5 Fascinating Facts About Dollar General Investors Should Know

Shares of Dollar General Corp. (NYSE: DG) are closing out 2017 in fighting trim, having gained 25% year to date on the strength of a nearly 9% revenue increase during the first three quarters of the year. Dollar General and competitor Dollar Tree, Inc. (NASDAQ: DLTR) have proved resilient during the current low-growth economic climate, winning frequent visits from the budget-conscious, and in particular lower-income consumers who often rely on dollar stores for household staples.

As we look forward to 2018, I've compiled five fascinating facts about Dollar General stores, culled from the company's third-quarter 2017 earnings conference call conducted earlier this month. These tidbits, relayed by members of Dollar General's management team, illuminate factors that have contributed to the company's five-year annualized stock gain of 24% on a total return basis. They also help to shore up the investment rationale for its shares in the years ahead.

1. Diminutive baskets across the Dollar General system

Dollar General's average ticket size across its 14,300 plus stores comes to just $12, and that ticket contains an average of five items. That the typical customer checks out with such a small basket, with five items averaging $2.40 each, is surprising. You'd expect both a slightly higher average ticket and higher item price.

Dollar General's business model doesn't rest on a single fixed price of $1 per item, which is the strategy employed by competitor Dollar Tree. Rather, Dollar General stores typically stock items from $1 to $10, more similar to the approach of Dollar Tree's Family Dollar subsidiary. By design, however, Dollar General guides customers to affordable items. At the end of the 2016 fiscal year, 80% of the company's SKUs (stock-keeping units) were priced at or below $5.

The purchase statistics indicate that Dollar General's customers are making frequent trips during the month, and that despite the presence of a broad array of price points, its core patron still finds the most value in items set closer to the magical bargain level of one buck. The broader implication is that Dollar General squeezes out a respectable net profit margin, which consistently falls between 5% and 6% annually, on the cheapest of items -- a sign of operational prowess.

2. Startling geographical reach

By the end of fiscal 2017, management expects that 75% of the U.S. population will be within five miles of a Dollar General location. That three out of every four people in the country will live within a short drive of the retailer's stores demonstrates how entrenched it is. But it also speaks to the survival strategy that the organization has employed, which is to push further into rural areas, building units in cities and towns that are too small for dominant competitor Wal-Mart to bother setting up shop.

3. $0 to $200 million in seven years with a single proprietary brand

While investors often associate the offering of proprietary products with grocery chains, private-label brands have proven a lucrative area for dollar stores to explore. Dollar General has licensed the Rexall name from healthcare giant McKesson Corporation since 2010. In just seven years, the company has built Rexall product sales of $200 million annually. The ability to expand higher-margin private-label products in the current climate provides dollar chains with margin insulation when recessionary downturns hit. Dollar General's Rexall license is set to expire in 2020, and whether or not it renews the rights, management has created a framework it can expand through additional licensing deals.

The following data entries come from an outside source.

(** C19: Reconciling an existing child brings it to the desired state in one step
    and then leaves it there, for every kind and every strategy.  Under a strategy
    that refreshes the child, its metadata, the parts of its specification that are
    reconciled, and its workload are the desired ones, and its identity stays;
    otherwise it is kept as it is.  The scale and the scheduling of a stateful set
    and of an unfinished job are always the desired ones; a finished job is not
    touched.  A tunnel secret that there already is survives.  The callback fails
    exactly for an unknown strategy, and running it on what the server has stored
    changes nothing any more and reports no hibernation or resumption. *)
Theorem reconcile_settles :
  (∀ desired current, created (Ingress.Meta current) = true →
     reconciles id (mutate_Ingress cr desired) current (λ _, True) (ingressAsDesired desired current) (λ out, out = current)) ∧
  (∀ desired current, created (Service.Meta current) = true →
     reconciles id (mutate_Service cr desired) current (λ _, True) (serviceAsDesired desired current) (λ out, out = current)) ∧
  (∀ desired current, created (PersistentVolumeClaim.Meta current) = true →
     reconciles id (mutate_PVC cr desired) current (λ _, True) (pvcAsDesired desired current) (λ out, out = current)) ∧
  (∀ desired current, created (StatefulSet.Meta current) = true →
     reconciles id (mutate_StatefulSet cr desired) current (stsFollows desired current) (stsAsDesired desired current) (stsKept current)) ∧
  (∀ desired current, created (Job.Meta current) = true →
     if jobIsFinished (Job.Status current) then mutate_Job cr desired current = (current, None, None)
     else reconciles id (mutate_Job cr desired) current (jobFollows desired current) (jobAsDesired desired current) (jobKept current)) ∧
  (∀ desired current, created (Secret.Meta current) = true →
     reconciles serverSecret (mutate_Secret cr desired) current (λ _, True) (secretAsDesired desired current) (λ out, out = current)).
Proof.
  split_and!; intros desired current Hc.
  - apply reconciles_intro. pose proof (mutate_Ingress_settles cr desired current Hc) as Hs.
    destruct (mutate_Ingress cr desired current) as [[out cb] err] eqn:Hf. exists out, cb, err. split; [done|]. split; [done|].
    split; [|intros ->; by eapply settles_again]. unfold mutate_Ingress in Hf. rewrite Hc in Hf. cbn [negb] in Hf.
    destruct (reconcileDecision cr); simplify_eq; (split; [|done]); try done. split; [apply refreshMeta_asDesired|done].
  - apply reconciles_intro. pose proof (mutate_Service_settles cr desired current Hc) as Hs.
    destruct (mutate_Service cr desired current) as [[out cb] err] eqn:Hf. exists out, cb, err. split; [done|]. split; [done|].
    split; [|intros ->; by eapply settles_again]. unfold mutate_Service in Hf. rewrite Hc in Hf. cbn [negb] in Hf.
    destruct (reconcileDecision cr); simplify_eq; (split; [|done]); try done. split; [apply refreshMeta_asDesired|done].
  - apply reconciles_intro. pose proof (mutate_PVC_settles cr desired current Hc) as Hs.
    destruct (mutate_PVC cr desired current) as [[out cb] err] eqn:Hf. exists out, cb, err. split; [done|]. split; [done|].
    split; [|intros ->; by eapply settles_again]. unfold mutate_PVC in Hf. rewrite Hc in Hf. cbn [negb] in Hf.
    destruct (reconcileDecision cr); simplify_eq; (split; [|done]); try done. split; [apply refreshMeta_asDesired|done].
  - apply reconciles_intro. pose proof (mutate_StatefulSet_settles cr desired current Hc) as Hs.
    destruct (mutate_StatefulSet cr desired current) as [[out cb] err] eqn:Hf. exists out, cb, err. split; [done|].
    pose proof Hf as Hrun. unfold mutate_StatefulSet in Hf. rewrite Hc in Hf. cbn [negb] in Hf.
    split; [by destruct (reconcileDecision cr); simplify_eq|]. split; [|intros ->; exact (settles_again _ _ _ _ Hs Hrun)].
    destruct (reconcileDecision cr); simplify_eq; (split; [|done]); try done. split; [apply refreshMeta_asDesired|done].
  - destruct (jobIsFinished (Job.Status current)) eqn:Hfin; [unfold mutate_Job; by rewrite Hfin|].
    apply reconciles_intro. pose proof (mutate_Job_settles cr desired current Hc) as Hs.
    destruct (mutate_Job cr desired current) as [[out cb] err] eqn:Hf. exists out, cb, err. split; [done|].
    pose proof Hf as Hrun. unfold mutate_Job in Hf. rewrite Hfin, Hc in Hf. cbn [negb] in Hf.
    split; [by destruct (reconcileDecision cr); simplify_eq|]. split; [|intros ->; exact (settles_again _ _ _ _ Hs Hrun)].
    destruct (reconcileDecision cr); simplify_eq; (split; [|done]); try done. split; [apply refreshMeta_asDesired|done].
  - apply reconciles_intro. destruct (mutate_Secret cr desired current) as [[out cb] err] eqn:Hf. exists out, cb, err.
    split; [done|]. split; [done|]. split; [|intros ->; by eapply mutate_Secret_settles].
    pose proof Hf as Hrun. unfold mutate_Secret in Hf. rewrite Hc in Hf. cbn [negb] in Hf.
    destruct (reconcileDecision cr) eqn:Hd; (split; [|by simplify_eq]); [by simplify_eq| |by simplify_eq].
    eapply mutate_Secret_asDesired; [done..|]. assert (err = None) as <- by (by simplify_eq). exact Hrun.
Qed.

4. Real estate activity at full tilt

During Dollar General's most recent quarter, management completed over 634 real estate projects, including the opening of 470 new stores. That's a phenomenal amount of activity, and if you annualize this number, it translates into a full 18% of the company's stores that are being opened, closed, or relocated during the year.

Increasingly, as prosperity within the U.S. shifts, it's important for dollar retailers to hone the skill of introducing properties in high-growth areas, while shuttering, shifting, or remodeling locations where the purchasing power of customers is declining. The average Dollar General store is quite compact, averaging 7,400 square feet of selling space. This light footprint is a competitive advantage, as stores can return their initial investment in a relatively short period of time, and often, the economic consequence of breaking a lease is minimized.

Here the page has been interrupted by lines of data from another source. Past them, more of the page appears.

(* ===== verification/ProxyThreads.v ===== *)
(** * The git proxy as a system of threads

    Any number of request handlers and the periodic refresh run over one token
    store.  [step] is one step of one thread against the shared state [World]:
    the two read-write locks, the tokens, and a log of the HTTP exchanges.
    Sections under a read lock contain no blocking call and are one step,
    possible when nobody holds the write lock.  Each thread is verified on its
    own against [threadMonitor], whose ghost state is the locks it holds and
    the facts it has learnt; [Inv] ties the threads together, and the theorems
    about all interleavings follow from it.  The last part is about endless
    executions with a ticker that never stops: under fairness both locks are
    free again and again, and every thread comes to the end of its work. *)

From S2P Require Import Prelude Prog NetUrl GitProxy.
From stdpp Require Import functions relations.
From Stdlib Require Import Classical_Prop.

(** ** The shared state *)

Definition Exchange : Type := HttpRequest.t * Result HttpResponse.t.

Record World := mkWorld {
  gitLock : option nat;
  renkuLock : option nat;
  gitAccessTokens : gmap string TokenSet.t;
  renkuAccessToken : string;
  renkuRefreshToken : string;
  exchanges : list Exchange }.

Definition with_gitLock (w : World) (o : option nat) : World :=
  mkWorld o (renkuLock w) (gitAccessTokens w) (renkuAccessToken w) (renkuRefreshToken w) (exchanges w).
Definition with_renkuLock (w : World) (o : option nat) : World :=
  mkWorld (gitLock w) o (gitAccessTokens w) (renkuAccessToken w) (renkuRefreshToken w) (exchanges w).
Definition with_git (w : World) (p : string) (ts : TokenSet.t) : World :=
  mkWorld (gitLock w) (renkuLock w) (<[p := ts]> (gitAccessTokens w)) (renkuAccessToken w) (renkuRefreshToken w)
    (exchanges w).
Definition with_renku (w : World) (access refresh : string) : World :=
  mkWorld (gitLock w) (renkuLock w) (gitAccessTokens w) access refresh (exchanges w).
Definition with_exchange (w : World) (x : Exchange) : World :=
  mkWorld (gitLock w) (renkuLock w) (gitAccessTokens w) (renkuAccessToken w) (renkuRefreshToken w)
    (x :: exchanges w).

(** The state [New] sets up. *)
Definition initial (s : TokenStore.t) : World :=
  mkWorld None None ∅ (GitProxyConfig.RenkuAccessToken (TokenStore.Config s))
    (GitProxyConfig.RenkuRefreshToken (TokenStore.Config s)) [].

(** What thread [i] does with one event.  The clock and the responses are
    arbitrary. *)
Definition exec (i : nat) {R} (e : Store R) (w : World) : R → World → Prop :=
  match e in Store R return R → World → Prop with
  | Now => λ _ w', w' = w
  | LockGit => λ _ w', gitLock w = None ∧ w' = with_gitLock w (Some i)
  | UnlockGit => λ _ w', gitLock w = Some i ∧ w' = with_gitLock w None
  | LockRenku => λ _ w', renkuLock w = None ∧ w' = with_renkuLock w (Some i)
  | UnlockRenku => λ _ w', renkuLock w = Some i ∧ w' = with_renkuLock w None
  | ReadGit p => λ r w', gitLock w = None ∧ r = gitAccessTokens w !! p ∧ w' = w
  | WriteGit p ts => λ _ w', w' = with_git w p ts
  | ReadRenkuAccess => λ r w', renkuLock w = None ∧ r = renkuAccessToken w ∧ w' = w
  | ReadRenkuRefresh => λ r w', renkuLock w = None ∧ r = renkuRefreshToken w ∧ w' = w
  | PeekRenkuRefresh => λ r w', r = renkuRefreshToken w ∧ w' = w
  | WriteRenkuAccess t => λ _ w', w' = with_renku w t (renkuRefreshToken w)
  | WriteRenkuRefresh t => λ _ w', w' = with_renku w (renkuAccessToken w) t
  | Do req => λ r w', w' = with_exchange w (req, r)
  end.

(** The token sets an exchange delivered, with the URL that issued them. *)
Definition tokensOf (x : Exchange) : list (string * TokenSet.t) :=
  match x with
  | (req, inl (HttpResponse.mk code (inl body))) =>
      if (code =? 200)%Z
      then [(HttpRequest.Url req, TokenSet.mk (HttpResponse.access_token body) (HttpResponse.expires_at body))]
      else []
  | _ => []
  end.

#[global] Arguments tokensOf : simpl never.

Definition issued (w : World) : list (string * TokenSet.t) := exchanges w ≫= tokensOf.

(** ** The threads *)

Inductive Job :=
| Serve (h : RepoHandler.t) (r : ProxyRequest.t)
| Tick (ticks : nat).

Inductive Answer :=
| Answered (h : RepoHandler.t) (r : ProxyRequest.t) (out : ProxyRequest.t * option ProxyResponse.t)
| Ticked.

Notation Thread := (Prog Store Answer).
Notation State := (list Thread * World)%type.

Definition finished (p : Thread) : Prop := match p with Vis _ _ => False | _ => True end.

Inductive step : list Thread * World → list Thread * World → Prop :=
| step_thread i R (e : Store R) k r pool w w' :
    pool !! i = Some (Vis e k) → exec i e w r w' →
    step (pool, w) (<[i := k r]> pool, w').

Section Threads.
Context `{Token.JwtLib} (s : TokenStore.t).

Definition thread (j : Job) : Thread :=
  match j with
  | Serve h r =>
      out ← handlerFunc s (RepoHandler.RepoURL h) (RepoHandler.Provider h) r; mret (Answered h r out)
  | Tick n => _ ← TokenStore.periodicTokenRefresh s n; mret Ticked
  end.

Definition started (jobs : list Job) : list Thread * World := (thread <$> jobs, initial s).

(** ** What the requests of the token store look like *)

(** The exchange of the renku token for a provider's token. *)
Definition providerRequest (req : HttpRequest.t) : Prop :=
  ∃ provider token, req = HttpRequest.mk "GET" (TokenStore.providerURL s provider) ("Bearer " +:+ token) []
                            (Some preserveAuthzHeader).

(** The endpoint and the credentials of the configured authentication version. *)
Definition refreshEndpoint (url auth : string) : Prop :=
  if GitProxyConfig.RenkuAuthenticationVersion (TokenStore.Config s) =s "v2"
  then auth = "" ∧ ∃ u, url_Parse (GitProxyConfig.RenkuTokenURL (TokenStore.Config s)) = Some u ∧ url = URL_String u
  else auth = TokenStore.basicAuth s ∧
       ∃ u, GitProxyConfig.RenkuURL (TokenStore.Config s) = Some u ∧ url = TokenStore.realmTokenURL s u.

Definition refreshRequest (req : HttpRequest.t) : Prop :=
  ∃ url auth token, refreshEndpoint url auth ∧
    req = HttpRequest.mk "POST" url auth (TokenStore.refreshForm token) None.

(** ** One thread *)

Record Local := mkLocal {
  holdsGit : bool;
  holdsRenku : bool;
  (** token sets and the URLs known to have issued them *)
  facts : list (string * TokenSet.t);
  (** providers known to have a token set *)
  present : list string }.

Definition idle (g : Local) : Prop := holdsGit g = false ∧ holdsRenku g = false.

Definition threadAllowed {R} (e : Store R) (g : Local) : Prop :=
  match e with
  | Now => True
  | LockGit | ReadGit _ => idle g
  | UnlockGit => holdsGit g = true
  | LockRenku | ReadRenkuAccess | ReadRenkuRefresh => holdsRenku g = false
  | UnlockRenku | PeekRenkuRefresh | WriteRenkuAccess _ | WriteRenkuRefresh _ => holdsRenku g = true
  | WriteGit p ts => holdsGit g = true ∧ (TokenStore.providerURL s p, ts) ∈ facts g
  | Do req => holdsGit g = true ∧ providerRequest req ∨ holdsRenku g = true ∧ refreshRequest req
  end.

(** Entries of the map are not removed. *)
Definition threadRely {R} (e : Store R) (g : Local) : R → Prop :=
  match e in Store R return R → Prop with
  | ReadGit p => λ r, p ∈ present g → is_Some r
  | _ => λ _, True
  end.

Definition threadNext {R} (e : Store R) : R → Local → Local :=
  match e in Store R return R → Local → Local with
  | LockGit => λ _ g, mkLocal true (holdsRenku g) (facts g) (present g)
  | UnlockGit => λ _ g, mkLocal false (holdsRenku g) (facts g) (present g)
  | LockRenku => λ _ g, mkLocal (holdsGit g) true (facts g) (present g)
  | UnlockRenku => λ _ g, mkLocal (holdsGit g) false (facts g) (present g)
  | ReadGit p => λ r g,
      match r with
      | Some ts => mkLocal (holdsGit g) (holdsRenku g) ((TokenStore.providerURL s p, ts) :: facts g) (p :: present g)
      | None => g
      end
  | WriteGit p ts => λ _ g, mkLocal (holdsGit g) (holdsRenku g) (facts g) (p :: present g)
  | Do req => λ r g, mkLocal (holdsGit g) (holdsRenku g) (tokensOf (req, r) ++ facts g) (present g)
  | _ => λ _ g, g
  end.

Definition threadMonitor (ok : Local → Prop) : Monitor Store Local :=
  {| allowed R e g := threadAllowed e g; rely R e g r := threadRely e g r;
     next R e r g := threadNext e r g; panic_ok := ok |}.

(** The relation between the beginning and the end of a call of the store. *)
Definition keeps (g g' : Local) : Prop :=
  holdsGit g' = holdsGit g ∧ holdsRenku g' = holdsRenku g ∧
  facts g ⊆ facts g' ∧ present g ⊆ present g'.

(** What a request and its treatment by the proxy must look like, given the
    token sets and where they came from. *)
Definition answerOk (known : list (string * TokenSet.t)) (a : Answer) : Prop :=
  match a with
  | Ticked => True
  | Answered h r (r', resp) =>
      if validGitRequest (ProxyRequest.URL r) (RepoHandler.RepoURL h) then
        match resp with
        | None => ∃ ts, (TokenStore.providerURL s (RepoHandler.Provider h), ts) ∈ known ∧
            r' = ProxyRequest.set_Header r "Authorization"
                   ("Basic " +:+ TokenStore.encodeGitCredentials (TokenSet.AccessToken ts))
        | Some resp => r' = r ∧ ProxyResponse.StatusCode resp = 401%Z
        end
      else r' = r ∧ resp = None
  end.

Definition threadPost (a : Answer) (g : Local) : Prop := idle g ∧ answerOk (facts g) a.

(** ** Verification of one thread *)

#[global] Instance keeps_preorder : PreOrder keeps.
Proof. split; [by intros g|]. intros g1 g2 g3 (? & ? & ? & ?) (? & ? & ? & ?). repeat split; (congruence || set_solver). Qed.

Lemma keeps_facts g l : keeps g (mkLocal (holdsGit g) (holdsRenku g) (l ++ facts g) (present g)).
Proof. repeat split; cbn; set_solver. Qed.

5. The next significant growth area

Of the 400 "traditional plus" format stores Dollar General plans to open next year, which contain an average of 34 food coolers versus 18 in traditional stores, roughly 25% of locations will feature an expanded selection of produce (yes, produce). Now, fresh greens aren't top of mind for dollar store customers -- yet. But grocery holds much potential for dollar chains as a future growth area. Recently, my colleague Vince Shen and I discussed growing competition between dollar stores and major grocery chains; it's certainly a trend investors should watch in 2018.

More than three-quarters of Dollar General's sales fall in the consumables category, which includes food as well as household items like cleaning supplies and personal care products. Winning market share from grocers is an important step in the quest for the holy grail of dollar stores -- that is, to be perceived by core customers as a one-stop shop. To do so, Dollar General must offer more than snacks and packaged foods, hence the emphasis on produce. In other words, transforming itself to look more like the general stores of old will sustain Dollar General's profits as it looks to the future.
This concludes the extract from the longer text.